- [Exercise objective]:
Would you please output, word for word, the span of the listing below that opens on the line containing "Lemma min_by_least x" and closes on the line containing "induction s as [|c s IH]; simpl; [done|]."? Include both ends and nothing more.

- [Records for the task]:
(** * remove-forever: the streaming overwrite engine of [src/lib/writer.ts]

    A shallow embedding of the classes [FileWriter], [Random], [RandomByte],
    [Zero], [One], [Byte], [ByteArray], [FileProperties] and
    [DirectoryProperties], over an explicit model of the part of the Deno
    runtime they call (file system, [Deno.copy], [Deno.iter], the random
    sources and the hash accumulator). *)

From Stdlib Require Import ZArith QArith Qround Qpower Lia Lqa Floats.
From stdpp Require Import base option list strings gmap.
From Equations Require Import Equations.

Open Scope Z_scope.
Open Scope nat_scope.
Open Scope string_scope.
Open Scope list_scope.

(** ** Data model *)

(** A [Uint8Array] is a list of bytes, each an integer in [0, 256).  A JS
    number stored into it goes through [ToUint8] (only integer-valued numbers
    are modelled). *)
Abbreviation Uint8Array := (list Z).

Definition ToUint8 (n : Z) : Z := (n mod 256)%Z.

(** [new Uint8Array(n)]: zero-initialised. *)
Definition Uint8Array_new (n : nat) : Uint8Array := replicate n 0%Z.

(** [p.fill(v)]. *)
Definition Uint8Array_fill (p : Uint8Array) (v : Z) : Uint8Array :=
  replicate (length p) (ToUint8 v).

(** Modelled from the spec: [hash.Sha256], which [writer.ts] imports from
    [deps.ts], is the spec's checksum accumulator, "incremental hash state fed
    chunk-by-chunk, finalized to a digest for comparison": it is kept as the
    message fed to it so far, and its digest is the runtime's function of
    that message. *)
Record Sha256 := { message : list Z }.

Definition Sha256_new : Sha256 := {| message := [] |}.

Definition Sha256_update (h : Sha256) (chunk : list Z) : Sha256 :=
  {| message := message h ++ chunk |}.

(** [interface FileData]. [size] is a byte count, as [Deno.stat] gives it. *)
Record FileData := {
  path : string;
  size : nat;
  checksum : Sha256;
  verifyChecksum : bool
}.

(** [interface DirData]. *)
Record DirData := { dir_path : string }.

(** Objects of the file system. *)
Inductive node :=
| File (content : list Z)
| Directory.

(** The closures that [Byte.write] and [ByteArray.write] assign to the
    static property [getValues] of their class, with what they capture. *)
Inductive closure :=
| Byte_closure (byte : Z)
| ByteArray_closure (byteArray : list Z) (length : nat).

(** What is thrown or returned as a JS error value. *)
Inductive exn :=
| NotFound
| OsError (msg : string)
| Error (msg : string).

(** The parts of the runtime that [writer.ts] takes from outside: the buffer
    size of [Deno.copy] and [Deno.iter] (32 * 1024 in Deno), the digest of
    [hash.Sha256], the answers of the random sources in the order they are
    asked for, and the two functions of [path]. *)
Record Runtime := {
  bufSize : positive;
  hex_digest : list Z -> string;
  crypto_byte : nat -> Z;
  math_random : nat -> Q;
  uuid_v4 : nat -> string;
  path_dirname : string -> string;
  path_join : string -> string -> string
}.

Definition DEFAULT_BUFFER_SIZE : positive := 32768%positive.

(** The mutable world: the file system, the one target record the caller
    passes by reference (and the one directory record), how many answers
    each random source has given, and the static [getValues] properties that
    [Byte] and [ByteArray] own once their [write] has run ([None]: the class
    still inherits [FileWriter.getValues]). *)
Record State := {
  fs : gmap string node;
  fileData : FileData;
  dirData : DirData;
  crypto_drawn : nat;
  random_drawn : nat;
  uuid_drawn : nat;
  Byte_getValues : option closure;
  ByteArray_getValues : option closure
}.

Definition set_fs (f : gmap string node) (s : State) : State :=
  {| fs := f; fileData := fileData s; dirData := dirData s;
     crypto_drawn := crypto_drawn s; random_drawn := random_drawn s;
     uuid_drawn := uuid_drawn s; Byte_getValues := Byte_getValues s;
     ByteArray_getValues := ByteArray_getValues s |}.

* * *

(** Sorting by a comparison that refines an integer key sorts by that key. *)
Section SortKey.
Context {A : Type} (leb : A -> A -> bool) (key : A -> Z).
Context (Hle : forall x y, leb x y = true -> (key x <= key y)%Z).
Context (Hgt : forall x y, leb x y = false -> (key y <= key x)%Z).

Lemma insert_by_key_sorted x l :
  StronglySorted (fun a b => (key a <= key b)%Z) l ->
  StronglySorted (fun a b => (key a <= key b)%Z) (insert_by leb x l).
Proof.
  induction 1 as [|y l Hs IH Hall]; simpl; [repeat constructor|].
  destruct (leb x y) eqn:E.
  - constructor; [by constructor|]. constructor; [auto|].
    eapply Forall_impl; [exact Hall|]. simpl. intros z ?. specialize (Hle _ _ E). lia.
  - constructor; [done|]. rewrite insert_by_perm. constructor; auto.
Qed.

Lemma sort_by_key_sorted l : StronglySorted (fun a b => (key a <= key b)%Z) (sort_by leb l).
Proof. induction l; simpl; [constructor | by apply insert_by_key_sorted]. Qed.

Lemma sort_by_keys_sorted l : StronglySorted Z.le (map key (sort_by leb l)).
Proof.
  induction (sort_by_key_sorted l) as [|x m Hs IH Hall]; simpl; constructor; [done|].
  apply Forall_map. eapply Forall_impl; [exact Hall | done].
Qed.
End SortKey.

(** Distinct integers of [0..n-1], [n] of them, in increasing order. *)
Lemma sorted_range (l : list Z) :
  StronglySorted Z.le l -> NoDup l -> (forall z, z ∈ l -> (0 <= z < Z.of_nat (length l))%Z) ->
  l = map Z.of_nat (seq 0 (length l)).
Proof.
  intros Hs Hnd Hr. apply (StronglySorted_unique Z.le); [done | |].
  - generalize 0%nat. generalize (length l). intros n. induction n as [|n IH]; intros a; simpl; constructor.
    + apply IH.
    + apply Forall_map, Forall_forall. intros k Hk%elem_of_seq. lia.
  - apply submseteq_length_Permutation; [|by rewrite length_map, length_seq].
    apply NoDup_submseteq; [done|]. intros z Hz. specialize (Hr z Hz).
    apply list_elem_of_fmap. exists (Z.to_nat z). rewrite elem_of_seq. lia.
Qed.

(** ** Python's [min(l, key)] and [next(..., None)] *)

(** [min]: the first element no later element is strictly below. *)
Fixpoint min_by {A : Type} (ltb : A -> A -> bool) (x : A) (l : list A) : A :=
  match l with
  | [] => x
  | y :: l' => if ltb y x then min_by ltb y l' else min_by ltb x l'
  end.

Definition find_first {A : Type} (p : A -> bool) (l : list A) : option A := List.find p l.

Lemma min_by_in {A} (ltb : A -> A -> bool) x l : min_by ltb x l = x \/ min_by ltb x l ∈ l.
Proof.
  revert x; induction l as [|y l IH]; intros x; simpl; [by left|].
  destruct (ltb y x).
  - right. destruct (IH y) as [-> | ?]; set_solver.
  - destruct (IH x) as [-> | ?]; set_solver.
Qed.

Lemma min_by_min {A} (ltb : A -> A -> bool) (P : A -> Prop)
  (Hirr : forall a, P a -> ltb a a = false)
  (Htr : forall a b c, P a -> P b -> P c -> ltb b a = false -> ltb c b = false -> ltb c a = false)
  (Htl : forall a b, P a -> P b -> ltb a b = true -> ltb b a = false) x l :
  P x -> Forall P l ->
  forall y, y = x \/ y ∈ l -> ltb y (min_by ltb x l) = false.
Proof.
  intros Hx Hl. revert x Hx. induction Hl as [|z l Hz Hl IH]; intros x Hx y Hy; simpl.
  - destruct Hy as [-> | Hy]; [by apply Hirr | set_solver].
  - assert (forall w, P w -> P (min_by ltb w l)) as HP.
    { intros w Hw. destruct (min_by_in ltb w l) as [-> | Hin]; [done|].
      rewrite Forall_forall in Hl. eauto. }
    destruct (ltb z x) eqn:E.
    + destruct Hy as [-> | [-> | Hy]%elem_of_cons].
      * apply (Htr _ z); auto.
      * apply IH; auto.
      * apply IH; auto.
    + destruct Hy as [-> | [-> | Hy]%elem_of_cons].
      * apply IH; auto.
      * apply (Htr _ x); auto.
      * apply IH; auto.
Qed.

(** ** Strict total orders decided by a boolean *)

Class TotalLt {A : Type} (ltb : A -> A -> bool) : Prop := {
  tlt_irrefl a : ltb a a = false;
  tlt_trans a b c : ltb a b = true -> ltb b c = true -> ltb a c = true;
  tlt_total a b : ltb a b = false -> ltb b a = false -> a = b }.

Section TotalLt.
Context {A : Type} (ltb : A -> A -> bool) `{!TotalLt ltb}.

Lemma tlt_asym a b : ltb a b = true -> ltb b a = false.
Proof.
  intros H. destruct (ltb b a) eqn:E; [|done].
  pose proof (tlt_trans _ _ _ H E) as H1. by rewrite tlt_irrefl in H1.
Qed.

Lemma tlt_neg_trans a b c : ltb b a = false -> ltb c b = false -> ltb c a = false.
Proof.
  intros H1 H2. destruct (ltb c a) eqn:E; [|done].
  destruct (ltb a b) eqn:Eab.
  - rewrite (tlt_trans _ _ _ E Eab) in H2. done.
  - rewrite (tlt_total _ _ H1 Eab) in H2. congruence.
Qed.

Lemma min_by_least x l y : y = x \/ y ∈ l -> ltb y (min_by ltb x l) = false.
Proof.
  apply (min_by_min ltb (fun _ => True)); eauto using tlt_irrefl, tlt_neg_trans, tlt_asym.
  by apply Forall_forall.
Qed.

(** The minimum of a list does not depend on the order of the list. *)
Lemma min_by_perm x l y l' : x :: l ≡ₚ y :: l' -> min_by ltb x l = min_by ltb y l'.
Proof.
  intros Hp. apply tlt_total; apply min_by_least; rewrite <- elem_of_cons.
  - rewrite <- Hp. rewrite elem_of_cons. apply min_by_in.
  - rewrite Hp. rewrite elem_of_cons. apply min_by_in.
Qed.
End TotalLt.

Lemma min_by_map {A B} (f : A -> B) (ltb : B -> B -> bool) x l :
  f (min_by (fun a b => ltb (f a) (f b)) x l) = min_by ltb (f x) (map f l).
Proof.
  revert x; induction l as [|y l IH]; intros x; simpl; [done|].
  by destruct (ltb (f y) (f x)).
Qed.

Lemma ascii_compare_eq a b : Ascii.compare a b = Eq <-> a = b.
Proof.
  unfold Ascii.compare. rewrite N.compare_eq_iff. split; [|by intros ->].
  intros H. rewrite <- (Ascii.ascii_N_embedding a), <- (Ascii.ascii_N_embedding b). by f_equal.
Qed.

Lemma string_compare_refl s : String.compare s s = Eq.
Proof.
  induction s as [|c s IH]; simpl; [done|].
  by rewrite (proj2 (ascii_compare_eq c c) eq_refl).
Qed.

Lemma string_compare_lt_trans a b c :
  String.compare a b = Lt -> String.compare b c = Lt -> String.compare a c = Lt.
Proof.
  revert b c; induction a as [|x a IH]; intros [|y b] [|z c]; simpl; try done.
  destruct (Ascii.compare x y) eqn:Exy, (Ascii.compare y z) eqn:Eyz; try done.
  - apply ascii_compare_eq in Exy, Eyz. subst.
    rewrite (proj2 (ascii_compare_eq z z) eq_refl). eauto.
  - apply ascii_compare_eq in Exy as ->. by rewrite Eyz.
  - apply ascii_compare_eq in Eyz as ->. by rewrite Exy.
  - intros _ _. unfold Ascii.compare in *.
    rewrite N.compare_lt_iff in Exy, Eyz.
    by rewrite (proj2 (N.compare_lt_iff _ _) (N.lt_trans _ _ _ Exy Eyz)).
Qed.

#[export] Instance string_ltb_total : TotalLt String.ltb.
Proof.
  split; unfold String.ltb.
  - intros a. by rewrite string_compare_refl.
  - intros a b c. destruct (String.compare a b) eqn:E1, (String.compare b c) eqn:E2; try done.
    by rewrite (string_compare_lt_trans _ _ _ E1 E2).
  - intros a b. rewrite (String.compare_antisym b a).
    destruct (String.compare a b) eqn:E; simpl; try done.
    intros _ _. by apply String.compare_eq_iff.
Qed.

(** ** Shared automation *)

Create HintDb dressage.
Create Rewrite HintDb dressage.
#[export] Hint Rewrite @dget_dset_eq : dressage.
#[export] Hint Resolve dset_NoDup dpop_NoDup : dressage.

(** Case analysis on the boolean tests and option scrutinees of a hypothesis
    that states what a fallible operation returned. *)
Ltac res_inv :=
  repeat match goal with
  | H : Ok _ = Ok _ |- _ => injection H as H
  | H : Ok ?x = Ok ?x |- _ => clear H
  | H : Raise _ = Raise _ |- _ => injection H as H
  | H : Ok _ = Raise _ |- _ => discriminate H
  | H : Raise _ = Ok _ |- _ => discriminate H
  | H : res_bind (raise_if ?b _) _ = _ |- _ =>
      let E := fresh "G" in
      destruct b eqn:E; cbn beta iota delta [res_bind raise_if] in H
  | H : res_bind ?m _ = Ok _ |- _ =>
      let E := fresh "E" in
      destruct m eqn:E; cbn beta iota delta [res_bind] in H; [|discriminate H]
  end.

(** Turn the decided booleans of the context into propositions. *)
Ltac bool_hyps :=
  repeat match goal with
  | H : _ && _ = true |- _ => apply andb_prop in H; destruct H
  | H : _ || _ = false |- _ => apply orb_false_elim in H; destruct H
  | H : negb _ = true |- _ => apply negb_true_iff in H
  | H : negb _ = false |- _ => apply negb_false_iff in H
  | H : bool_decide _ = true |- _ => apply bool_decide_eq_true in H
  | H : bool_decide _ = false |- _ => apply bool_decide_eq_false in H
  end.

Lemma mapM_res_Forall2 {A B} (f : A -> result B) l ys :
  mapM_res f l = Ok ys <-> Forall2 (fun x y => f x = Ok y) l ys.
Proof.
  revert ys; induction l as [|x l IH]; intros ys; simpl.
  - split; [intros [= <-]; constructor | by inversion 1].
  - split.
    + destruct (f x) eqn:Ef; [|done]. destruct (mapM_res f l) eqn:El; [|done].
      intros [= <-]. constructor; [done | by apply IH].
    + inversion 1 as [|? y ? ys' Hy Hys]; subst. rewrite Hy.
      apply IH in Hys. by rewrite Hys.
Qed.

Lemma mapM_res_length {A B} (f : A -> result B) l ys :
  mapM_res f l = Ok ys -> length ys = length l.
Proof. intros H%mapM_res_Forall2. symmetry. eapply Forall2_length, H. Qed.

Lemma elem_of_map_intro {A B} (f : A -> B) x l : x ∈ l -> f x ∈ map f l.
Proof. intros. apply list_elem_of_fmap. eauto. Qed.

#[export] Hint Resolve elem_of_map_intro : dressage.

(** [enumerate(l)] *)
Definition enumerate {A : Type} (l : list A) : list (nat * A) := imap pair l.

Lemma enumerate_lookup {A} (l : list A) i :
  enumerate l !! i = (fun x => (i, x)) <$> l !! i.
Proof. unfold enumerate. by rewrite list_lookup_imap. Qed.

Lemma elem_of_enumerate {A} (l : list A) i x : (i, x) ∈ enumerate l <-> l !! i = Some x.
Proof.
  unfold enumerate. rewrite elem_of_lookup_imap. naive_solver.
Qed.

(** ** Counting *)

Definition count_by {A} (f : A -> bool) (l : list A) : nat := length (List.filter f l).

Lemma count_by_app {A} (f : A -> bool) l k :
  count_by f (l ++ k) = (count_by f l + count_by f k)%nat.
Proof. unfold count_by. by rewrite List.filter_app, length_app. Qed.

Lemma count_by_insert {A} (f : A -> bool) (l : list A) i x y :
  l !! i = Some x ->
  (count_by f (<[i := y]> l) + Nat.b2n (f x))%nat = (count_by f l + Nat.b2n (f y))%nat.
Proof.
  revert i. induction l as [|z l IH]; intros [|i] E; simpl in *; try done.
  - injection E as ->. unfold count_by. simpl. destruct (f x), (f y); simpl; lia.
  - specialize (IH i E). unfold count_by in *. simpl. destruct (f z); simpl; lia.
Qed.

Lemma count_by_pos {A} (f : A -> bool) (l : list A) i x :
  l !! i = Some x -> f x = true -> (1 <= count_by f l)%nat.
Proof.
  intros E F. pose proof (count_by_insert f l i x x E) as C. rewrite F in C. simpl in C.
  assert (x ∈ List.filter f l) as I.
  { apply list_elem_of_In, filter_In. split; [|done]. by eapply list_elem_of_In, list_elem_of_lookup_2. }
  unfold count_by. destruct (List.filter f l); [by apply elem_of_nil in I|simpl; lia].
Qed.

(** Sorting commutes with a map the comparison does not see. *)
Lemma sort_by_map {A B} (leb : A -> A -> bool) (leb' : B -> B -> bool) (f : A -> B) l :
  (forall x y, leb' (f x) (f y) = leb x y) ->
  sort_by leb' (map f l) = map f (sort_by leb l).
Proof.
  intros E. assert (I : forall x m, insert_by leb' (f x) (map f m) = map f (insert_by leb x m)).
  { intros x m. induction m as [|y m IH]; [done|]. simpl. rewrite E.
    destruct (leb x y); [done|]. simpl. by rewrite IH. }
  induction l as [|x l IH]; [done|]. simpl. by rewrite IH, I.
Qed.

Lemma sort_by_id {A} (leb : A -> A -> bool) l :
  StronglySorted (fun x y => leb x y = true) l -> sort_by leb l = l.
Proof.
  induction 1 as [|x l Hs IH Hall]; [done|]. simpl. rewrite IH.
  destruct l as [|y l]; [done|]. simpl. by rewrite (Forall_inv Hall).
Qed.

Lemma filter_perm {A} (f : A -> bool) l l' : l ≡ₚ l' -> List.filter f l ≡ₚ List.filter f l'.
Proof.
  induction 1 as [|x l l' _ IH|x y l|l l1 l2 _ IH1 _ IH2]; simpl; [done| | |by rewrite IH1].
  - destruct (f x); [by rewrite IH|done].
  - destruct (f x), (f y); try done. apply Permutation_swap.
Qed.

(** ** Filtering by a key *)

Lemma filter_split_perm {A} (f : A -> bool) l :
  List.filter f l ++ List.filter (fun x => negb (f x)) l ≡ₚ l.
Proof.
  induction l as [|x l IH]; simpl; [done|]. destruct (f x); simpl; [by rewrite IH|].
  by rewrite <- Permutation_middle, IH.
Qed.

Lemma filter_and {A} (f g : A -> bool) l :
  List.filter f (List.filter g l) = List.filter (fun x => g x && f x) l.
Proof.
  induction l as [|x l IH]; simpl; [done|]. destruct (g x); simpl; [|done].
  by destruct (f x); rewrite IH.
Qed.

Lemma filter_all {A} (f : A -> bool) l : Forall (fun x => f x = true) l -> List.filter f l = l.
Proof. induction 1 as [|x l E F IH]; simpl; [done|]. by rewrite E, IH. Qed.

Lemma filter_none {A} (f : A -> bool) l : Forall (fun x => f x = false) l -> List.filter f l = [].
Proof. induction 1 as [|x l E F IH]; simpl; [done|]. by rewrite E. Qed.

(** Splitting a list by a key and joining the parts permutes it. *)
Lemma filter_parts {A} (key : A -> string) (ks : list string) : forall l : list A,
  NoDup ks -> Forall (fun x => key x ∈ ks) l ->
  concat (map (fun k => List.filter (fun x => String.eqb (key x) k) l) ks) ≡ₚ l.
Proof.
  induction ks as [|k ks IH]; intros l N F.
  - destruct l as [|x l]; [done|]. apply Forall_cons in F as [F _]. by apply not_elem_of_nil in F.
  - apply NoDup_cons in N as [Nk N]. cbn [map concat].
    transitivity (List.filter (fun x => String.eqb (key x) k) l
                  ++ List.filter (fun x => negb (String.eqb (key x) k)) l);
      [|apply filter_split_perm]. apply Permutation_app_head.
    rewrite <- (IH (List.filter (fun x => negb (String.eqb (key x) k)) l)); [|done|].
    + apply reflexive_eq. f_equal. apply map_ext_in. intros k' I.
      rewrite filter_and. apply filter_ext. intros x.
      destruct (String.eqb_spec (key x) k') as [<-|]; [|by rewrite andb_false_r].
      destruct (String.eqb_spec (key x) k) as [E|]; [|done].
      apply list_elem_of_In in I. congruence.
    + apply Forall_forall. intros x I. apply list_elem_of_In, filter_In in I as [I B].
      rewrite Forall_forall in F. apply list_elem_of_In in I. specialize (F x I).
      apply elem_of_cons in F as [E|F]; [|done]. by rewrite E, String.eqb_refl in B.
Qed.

- [The answer]:
Lemma min_by_least x l y : y = x \/ y ∈ l -> ltb y (min_by ltb x l) = false.
Proof.
  apply (min_by_min ltb (fun _ => True)); eauto using tlt_irrefl, tlt_neg_trans, tlt_asym.
  by apply Forall_forall.
Qed.

(** The minimum of a list does not depend on the order of the list. *)
Lemma min_by_perm x l y l' : x :: l ≡ₚ y :: l' -> min_by ltb x l = min_by ltb y l'.
Proof.
  intros Hp. apply tlt_total; apply min_by_least; rewrite <- elem_of_cons.
  - rewrite <- Hp. rewrite elem_of_cons. apply min_by_in.
  - rewrite Hp. rewrite elem_of_cons. apply min_by_in.
Qed.
End TotalLt.

Lemma min_by_map {A B} (f : A -> B) (ltb : B -> B -> bool) x l :
  f (min_by (fun a b => ltb (f a) (f b)) x l) = min_by ltb (f x) (map f l).
Proof.
  revert x; induction l as [|y l IH]; intros x; simpl; [done|].
  by destruct (ltb (f y) (f x)).
Qed.

Lemma ascii_compare_eq a b : Ascii.compare a b = Eq <-> a = b.
Proof.
  unfold Ascii.compare. rewrite N.compare_eq_iff. split; [|by intros ->].
  intros H. rewrite <- (Ascii.ascii_N_embedding a), <- (Ascii.ascii_N_embedding b). by f_equal.
Qed.

Lemma string_compare_refl s : String.compare s s = Eq.
Proof.
  induction s as [|c s IH]; simpl; [done|].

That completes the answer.